(* ===== verification/UserStore.v ===== *)
(** * The users store (internal/storages/users)

    One definition per statement.  The search of the list looks at names and
    addresses, and at messenger tags when the caller asks for it. *)
From Stdlib Require Import ZArith Lia Ascii String.
From stdpp Require Import base sorting sets strings numbers list.
From S2P Require Import Prelude Go Entity Conflict AuditTrail Schema Logic Dbtx Like MaintStore.
Open Scope Z_scope.

(** ** mapper.go *)

Definition fromDBUser (r : UserRow) : User :=
  mkUser (ur_ID r) (ur_Email r) (ur_Name r) (ur_Roles r) (ur_CreatedAt r) (ur_BlockedAt r) (ur_Timezone r)
    (ur_TelegramTag r) (ur_SlackTag r).
(** The id and the creation time are not carried over. *)
Definition toDBUser (u : User) : UserRow :=
  mkUserRow uuid_Nil (u_Email u) (u_Name u) (u_Roles u) zeroTime (u_BlockedAt u) (u_Timezone u)
    (u_TelegramTag u) (u_SlackTag u).

(** CHECK (length(tag) <= 64); a NULL passes. *)
Definition tag_fits (tag : option string) : bool :=
  match tag with
  | Some t => Nat.leb (rune_count t) 64
  | None => true
  end.
Definition user_row_fits (r : UserRow) : bool := tag_fits (ur_TelegramTag r) && tag_fits (ur_SlackTag r).

Definition find_user (id : UUID) (db : DB) : option UserRow := List.find (fun r => N.eqb (ur_ID r) id) (users db).
Definition row_active_admin (r : UserRow) : bool :=
  existsb (String.eqb RoleAdmin) (ur_Roles r) && match ur_BlockedAt r with None => true | Some _ => false end.

(** UPDATE ... SET every mutable column but the address, the name and the
    creation time. *)
Definition written (user : User) (r : UserRow) : UserRow :=
  let m := toDBUser user in
  if N.eqb (ur_ID r) (u_ID user)
  then r <| ur_Roles := ur_Roles m |> <| ur_BlockedAt := pg_ts <$> ur_BlockedAt m |>
         <| ur_Timezone := ur_Timezone m |> <| ur_TelegramTag := ur_TelegramTag m |>
         <| ur_SlackTag := ur_SlackTag m |>
  else r.

Section store.
Context `{Env} `{Collation}.

Definition Create (u : User) : M User :=
  sql (fun s db =>
    let row := (toDBUser u) <| ur_ID := pg_uuid s 0 |> <| ur_CreatedAt := pg_now s |>
                 <| ur_BlockedAt := pg_ts <$> u_BlockedAt u |> in
    require (user_row_fits row) pgCheckViolation
      (require (negb (existsb (fun r => N.eqb (ur_ID r) (ur_ID row) || String.eqb (ur_Email r) (ur_Email row)) (users db)))
         ErrPGUniqueViolation
         (Ok (fromDBUser row, db <| users := users db ++ [row] |>)))).

Definition get (r : option UserRow) : M User :=
  match r with
  | Some row => mret (fromDBUser row)
  | None => raise ErrUserNotFound
  end.
Definition GetByID (userID : UUID) : M User := r ← query (find_user userID); get r.
Definition GetForUpdateByID (userID : UUID) : M User := r ← query (find_user userID); get r.
(** The address is unique as written; of several that differ in case the server
    answers one. *)
Definition GetByEmail (email : string) : M User :=
  r ← query (fun db => List.find (fun r => String.eqb (pg_lower (ur_Email r)) (pg_lower email)) (users db)); get r.

Definition Update (user : User) : M unit :=
  sql (fun _ db =>
    require (forallb (fun r => negb (N.eqb (ur_ID r) (u_ID user)) || user_row_fits (written user r)) (users db)) pgCheckViolation
      (Ok (tt, db <| users := written user <$> users db |>))).

Definition countList (where_ : UserRow -> bool) : M Z :=
  query (fun db => Z.of_nat (length (List.filter where_ (users db)))).
Definition CountActiveAdmins : M Z := countList row_active_admin.
Definition LockAdminMutations : M unit := AdvisoryXactLock 1.

Definition ListActiveRoles : M (list (list Role)) :=
  query (fun db => ur_Roles <$> List.filter (fun r => match ur_BlockedAt r with None => true | Some _ => false end) (users db)).

(** *** list.go *)

Record ListUsersCmd := mkListUsers {
  lu_Search : string; lu_SearchMessengerTags : bool; lu_Roles : list Role; lu_IDs : list UUID; lu_Limit : Z; lu_Offset : Z;
  lu_ExcludeBlocked : bool }.

(** A NULL column is not LIKE anything. *)
Definition search_null (column : option string) (q : string) : bool :=
  match column with
  | Some c => search c q
  | None => false
  end.
Definition user_matches (cmd : ListUsersCmd) (r : UserRow) : bool :=
  let tag := strings_TrimPrefix (strings_TrimSpace (lu_Search cmd)) "@" in
  search (ur_Name r) (lu_Search cmd) || search (ur_Email r) (lu_Search cmd) ||
  lu_SearchMessengerTags cmd && negb (String.eqb tag "") &&
    (search_null (ur_TelegramTag r) tag || search_null (ur_SlackTag r) tag).
Definition listWhereExpr (cmd : ListUsersCmd) (r : UserRow) : bool :=
  (String.eqb (lu_Search cmd) "" || user_matches cmd r) &&
  (bool_decide (lu_IDs cmd = []) || bool_decide (ur_ID r ∈ lu_IDs cmd)) &&
  (bool_decide (lu_Roles cmd = []) || existsb (fun role => bool_decide (role ∈ lu_Roles cmd)) (ur_Roles r)) &&
  (negb (lu_ExcludeBlocked cmd) || match ur_BlockedAt r with None => true | Some _ => false end).

(** ORDER BY name, id.  The limit is also the capacity of the slice, so that a
    negative one panics; a negative OFFSET is an error of the server. *)
Definition name_cmp (a b : UserRow) : comparison := cmp_then (pg_cmp (ur_Name a) (ur_Name b)) (xuuid_Compare (ur_ID a) (ur_ID b)).
Definition List_ (cmd : ListUsersCmd) : M (list User * Z) :=
  total ← countList (listWhereExpr cmd);
  (if lu_Limit cmd <? 0 then lift (Panic "makeslice: cap out of range") else mret tt);;
  users ← sql (fun _ db =>
    if lu_Offset cmd <? 0 then Err (EPg "2201X")
    else Ok (fromDBUser <$> take (Z.to_nat (lu_Limit cmd)) (drop (Z.to_nat (lu_Offset cmd))
               (sort_by name_cmp (List.filter (listWhereExpr cmd) (users db)))), db));
  mret (users, total).
End store.
(* ===== verification/License.v ===== *)
(** * Licensed seats (internal/entity/license.go, internal/services/license)

    A license caps the seats of an organization.  The guard counts the active
    users and the pending invitations that hold a seat, under an advisory lock
    that lasts until its transaction ends; [SeatGuard] is the interface through
    which the role-granting paths call it. *)
From Stdlib Require Import ZArith Lia Ascii String.
From stdpp Require Import base sorting sets strings numbers list.
From S2P Require Import Prelude Go Entity Conflict AuditTrail Schema Logic Dbtx Interleave MaintStore UserStore Credentials.
From S2P Require Import InvitationStore.
Open Scope Z_scope.

(** ** entity/license.go *)

Definition LicenseStatusActive : string := "active".
Definition LicenseStatusBlocked : string := "blocked".
Record License := mkLicense { lic_Status : string; SeatsPurchased : option Z; lic_FetchedAt : option Time }.
Definition Blocked (l : option License) : bool :=
  match l with
  | Some l => String.eqb (lic_Status l) LicenseStatusBlocked
  | None => false
  end.

Record SeatBucket := mkBucket { sb_Active : Z; sb_Pending : Z }.
Record SeatUsage := mkUsage { su_Admin : SeatBucket; su_Reviewer : SeatBucket; su_Editor : SeatBucket; su_Guest : SeatBucket }.

(** The counters are int64; they count the elements of two slices of slice
    headers, so that no sum of them comes near the bound. *)
Definition SeatsUsed (u : SeatUsage) : Z :=
  sb_Active (su_Admin u) + sb_Active (su_Reviewer u) + sb_Active (su_Editor u).
Definition TotalActive (u : SeatUsage) : Z := SeatsUsed u + sb_Active (su_Guest u).
Definition SeatsOccupied (u : SeatUsage) : Z :=
  sb_Active (su_Admin u) + sb_Pending (su_Admin u) + sb_Active (su_Reviewer u) + sb_Pending (su_Reviewer u) +
  sb_Active (su_Editor u) + sb_Pending (su_Editor u).
Definition SeatsPending (u : SeatUsage) : Z :=
  sb_Pending (su_Admin u) + sb_Pending (su_Reviewer u) + sb_Pending (su_Editor u).

(** The closure [bucket] and what is done to what it points to. *)
Definition bucket (f : SeatBucket -> SeatBucket) (usage : SeatUsage) (roles : list Role) : SeatUsage :=
  let r := HighestRole roles in
  let 'mkUsage a rv e g := usage in
  if String.eqb r RoleAdmin then mkUsage (f a) rv e g
  else if String.eqb r RoleReviewer then mkUsage a (f rv) e g
  else if String.eqb r RoleEditor then mkUsage a rv (f e) g
  else mkUsage a rv e (f g).
Definition BucketSeats (activeRoles pendingRoles : list (list Role)) : SeatUsage :=
  let zero := mkBucket 0 0 in
  let active b := mkBucket (sb_Active b + 1) (sb_Pending b) in
  let pending b := mkBucket (sb_Active b) (sb_Pending b + 1) in
  foldl (bucket pending) (foldl (bucket active) (mkUsage zero zero zero zero) activeRoles) pendingRoles.

(** ** services/license *)

Inductive SeatOp : Type -> Type :=
  (** [Service.License]: the license_cache row behind a cache that may lag *)
  | SLicense : SeatOp (option License)
  | SLockSeats : SeatOp unit
  | SActiveRoles : SeatOp (list (list Role))
  | SPendingRoles : SeatOp (list (list Role)).

(** [Enforcement], as the role-granting paths see it. *)
Class SeatGuard := { EnsureSeatAvailable : Prog SeatOp unit }.

(** ensure_seat_available.go *)
Definition license_EnsureSeatAvailable : Prog SeatOp unit :=
  lic ← call SLicense;
  match lic with
  | None | Some (mkLicense _ None _) => mret tt
  | Some (mkLicense _ (Some purchased) _) =>
      call_wrap (Errorf "lock seat mutations") SLockSeats;;
      active ← call_wrap (Errorf "list active roles") SActiveRoles;
      pending ← call_wrap (Errorf "list pending roles") SPendingRoles;
      let occupied := SeatsOccupied (BucketSeats active pending) in
      if purchased <? occupied + 1 then PErr (Errorf "all seats are in use" ErrSeatsLimitExceeded) else mret tt
  end.
Definition license_guard : SeatGuard := {| EnsureSeatAvailable := license_EnsureSeatAvailable |}.
(** noop.go: self-hosted, nothing is enforced. *)
Definition Noop : SeatGuard := {| EnsureSeatAvailable := mret tt |}.

(** What the cache in front of license_cache answers at a moment. *)
Class LicenseCache := { cached_license : nat -> option License }.
Definition AdvisoryLockKeySeatMutations : Z := 2.

Section handler.
Context `{Env} `{LicenseCache}.
Definition seat_handle (X : Type) (op : SeatOp X) : M X :=
  match op with
  | SLicense => fun _ w => (Ok (cached_license (w_step w)), tick w)
  | SLockSeats => AdvisoryXactLock AdvisoryLockKeySeatMutations
  | SActiveRoles => ListActiveRoles
  | SPendingRoles => ListPendingRoles
  end.

(** refresh.go, seats_usage.go *)
Definition collectSeatUsage : M SeatUsage :=
  activeRoles ← ListActiveRoles;
  pendingRoles ← ListPendingRoles;
  mret (BucketSeats activeRoles pendingRoles).
Definition SeatsUsage : M (SeatUsage * option License) :=
  usage ← wrap_err (Errorf "collect seat usage") collectSeatUsage;
  lic ← seat_handle _ SLicense;
  mret (usage, lic).
End handler.

(** ** The counts *)

Definition holds_seat (roles : list Role) : bool := RoleOccupiesSeat (HighestRole roles).
Definition seats (l : list (list Role)) : Z := Z.of_nat (length (List.filter holds_seat l)).

Lemma occupies_seat_no r : r ≠ RoleAdmin -> r ≠ RoleReviewer -> r ≠ RoleEditor -> RoleOccupiesSeat r = false.
Proof.
  intros N1 N2 N3. unfold RoleOccupiesSeat, rolesLevel, go_lookup. simpl.
  destruct (String.eqb_spec RoleGuest r) as [|_]; [done|]. destruct (String.eqb_spec RoleEditor r) as [|_]; [by subst|].
  destruct (String.eqb_spec RoleReviewer r) as [|_]; [by subst|]. destruct (String.eqb_spec RoleAdmin r) as [|_]; [by subst|done].
Qed.

(** A role set lands in one bucket, and the seat-holding ones in those
    [SeatsOccupied] adds up. *)
Lemma bucket_occupied f d usage roles :
  (∀ b, sb_Active (f b) + sb_Pending (f b) = sb_Active b + sb_Pending b + d) ->
  SeatsOccupied (bucket f usage roles) = SeatsOccupied usage + (if holds_seat roles then d else 0).
Proof.
  intros Hf. unfold bucket, holds_seat. destruct usage as [a rv e g].
  destruct (String.eqb_spec (HighestRole roles) RoleAdmin) as [->|N1]; [unfold SeatsOccupied; simpl; specialize (Hf a); lia|].
  destruct (String.eqb_spec (HighestRole roles) RoleReviewer) as [->|N2]; [unfold SeatsOccupied; simpl; specialize (Hf rv); lia|].
  destruct (String.eqb_spec (HighestRole roles) RoleEditor) as [->|N3]; [unfold SeatsOccupied; simpl; specialize (Hf e); lia|].
  assert (RoleOccupiesSeat (HighestRole roles) = false) as -> by (by apply occupies_seat_no).
  unfold SeatsOccupied. simpl. lia.
Qed.

Lemma foldl_bucket_occupied f d l usage :
  (∀ b, sb_Active (f b) + sb_Pending (f b) = sb_Active b + sb_Pending b + d) ->
  SeatsOccupied (foldl (bucket f) usage l) = SeatsOccupied usage + d * seats l.
Proof.
  intros Hf. revert usage. induction l as [|r l IH]; intros usage; simpl; [unfold seats; simpl; lia|].
  rewrite IH, (bucket_occupied f d) by done. unfold seats. simpl. destruct (holds_seat r); simpl; lia.
Qed.

Lemma BucketSeats_occupied activeRoles pendingRoles :
  SeatsOccupied (BucketSeats activeRoles pendingRoles) = seats activeRoles + seats pendingRoles.
Proof.
  unfold BucketSeats. rewrite (foldl_bucket_occupied _ 1), (foldl_bucket_occupied _ 1); [unfold SeatsOccupied; simpl; lia|..];
    intros b; simpl; lia.
Qed.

_ _ _ _

Exercise instructions :: Looking at the data above, return every line from the one with "mret (usage, lic)." down to the one with "intros N1 N2", exactly and inclusively.

Result for this task ::
  mret (usage, lic).
End handler.

(** ** The counts *)

Definition holds_seat (roles : list Role) : bool := RoleOccupiesSeat (HighestRole roles).
Definition seats (l : list (list Role)) : Z := Z.of_nat (length (List.filter holds_seat l)).

Lemma occupies_seat_no r : r ≠ RoleAdmin -> r ≠ RoleReviewer -> r ≠ RoleEditor -> RoleOccupiesSeat r = false.
Proof.
  intros N1 N2 N3. unfold RoleOccupiesSeat, rolesLevel, go_lookup. simpl.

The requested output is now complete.